### SUPPLIED ENTRIES

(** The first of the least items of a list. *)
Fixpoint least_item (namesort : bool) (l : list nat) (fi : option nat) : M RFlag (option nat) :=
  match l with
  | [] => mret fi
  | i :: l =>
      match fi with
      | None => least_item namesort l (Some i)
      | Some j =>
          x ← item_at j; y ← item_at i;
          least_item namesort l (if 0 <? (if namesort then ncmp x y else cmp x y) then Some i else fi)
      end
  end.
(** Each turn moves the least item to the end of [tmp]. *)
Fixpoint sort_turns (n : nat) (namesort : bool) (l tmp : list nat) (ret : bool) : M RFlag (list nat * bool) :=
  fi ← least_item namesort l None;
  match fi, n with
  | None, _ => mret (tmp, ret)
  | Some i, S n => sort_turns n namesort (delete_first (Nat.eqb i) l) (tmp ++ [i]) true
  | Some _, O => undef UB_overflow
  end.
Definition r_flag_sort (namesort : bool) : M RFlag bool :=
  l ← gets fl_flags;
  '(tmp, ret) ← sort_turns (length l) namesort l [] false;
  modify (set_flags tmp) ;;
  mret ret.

---

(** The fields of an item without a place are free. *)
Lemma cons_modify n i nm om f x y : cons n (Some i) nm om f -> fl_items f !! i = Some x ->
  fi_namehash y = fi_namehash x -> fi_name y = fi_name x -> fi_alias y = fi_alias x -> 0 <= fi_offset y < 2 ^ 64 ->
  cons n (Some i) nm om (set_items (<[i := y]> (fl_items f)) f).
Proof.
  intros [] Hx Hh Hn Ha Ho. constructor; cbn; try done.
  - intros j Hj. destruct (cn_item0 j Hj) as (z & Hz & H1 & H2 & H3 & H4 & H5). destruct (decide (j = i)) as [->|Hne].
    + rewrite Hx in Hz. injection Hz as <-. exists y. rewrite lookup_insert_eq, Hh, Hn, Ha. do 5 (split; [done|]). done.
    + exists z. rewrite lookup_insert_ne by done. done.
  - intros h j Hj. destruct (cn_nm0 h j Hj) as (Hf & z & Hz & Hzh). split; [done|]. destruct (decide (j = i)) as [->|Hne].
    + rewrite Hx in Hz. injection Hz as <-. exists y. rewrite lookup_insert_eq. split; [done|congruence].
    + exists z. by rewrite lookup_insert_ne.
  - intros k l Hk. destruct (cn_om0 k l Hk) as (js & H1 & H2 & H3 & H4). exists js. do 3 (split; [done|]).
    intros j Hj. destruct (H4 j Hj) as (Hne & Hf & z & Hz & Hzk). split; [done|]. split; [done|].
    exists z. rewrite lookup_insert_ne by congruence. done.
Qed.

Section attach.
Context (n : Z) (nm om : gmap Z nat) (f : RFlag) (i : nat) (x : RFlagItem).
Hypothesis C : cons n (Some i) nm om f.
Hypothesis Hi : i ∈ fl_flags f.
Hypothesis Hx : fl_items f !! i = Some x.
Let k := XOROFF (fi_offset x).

### WHAT THE TASK ASKS
Everything above from the line containing "(** The first" down to the line containing "mret (tmp, ret)" is to be transcribed exactly, with both of those lines included and nothing else added.

### COMPLETED TASK
(** The first of the least items of a list. *)
Fixpoint least_item (namesort : bool) (l : list nat) (fi : option nat) : M RFlag (option nat) :=
  match l with
  | [] => mret fi
  | i :: l =>
      match fi with
      | None => least_item namesort l (Some i)
      | Some j =>
          x ← item_at j; y ← item_at i;
          least_item namesort l (if 0 <? (if namesort then ncmp x y else cmp x y) then Some i else fi)
      end
  end.
(** Each turn moves the least item to the end of [tmp]. *)
Fixpoint sort_turns (n : nat) (namesort : bool) (l tmp : list nat) (ret : bool) : M RFlag (list nat * bool) :=
  fi ← least_item namesort l None;
  match fi, n with
  | None, _ => mret (tmp, ret)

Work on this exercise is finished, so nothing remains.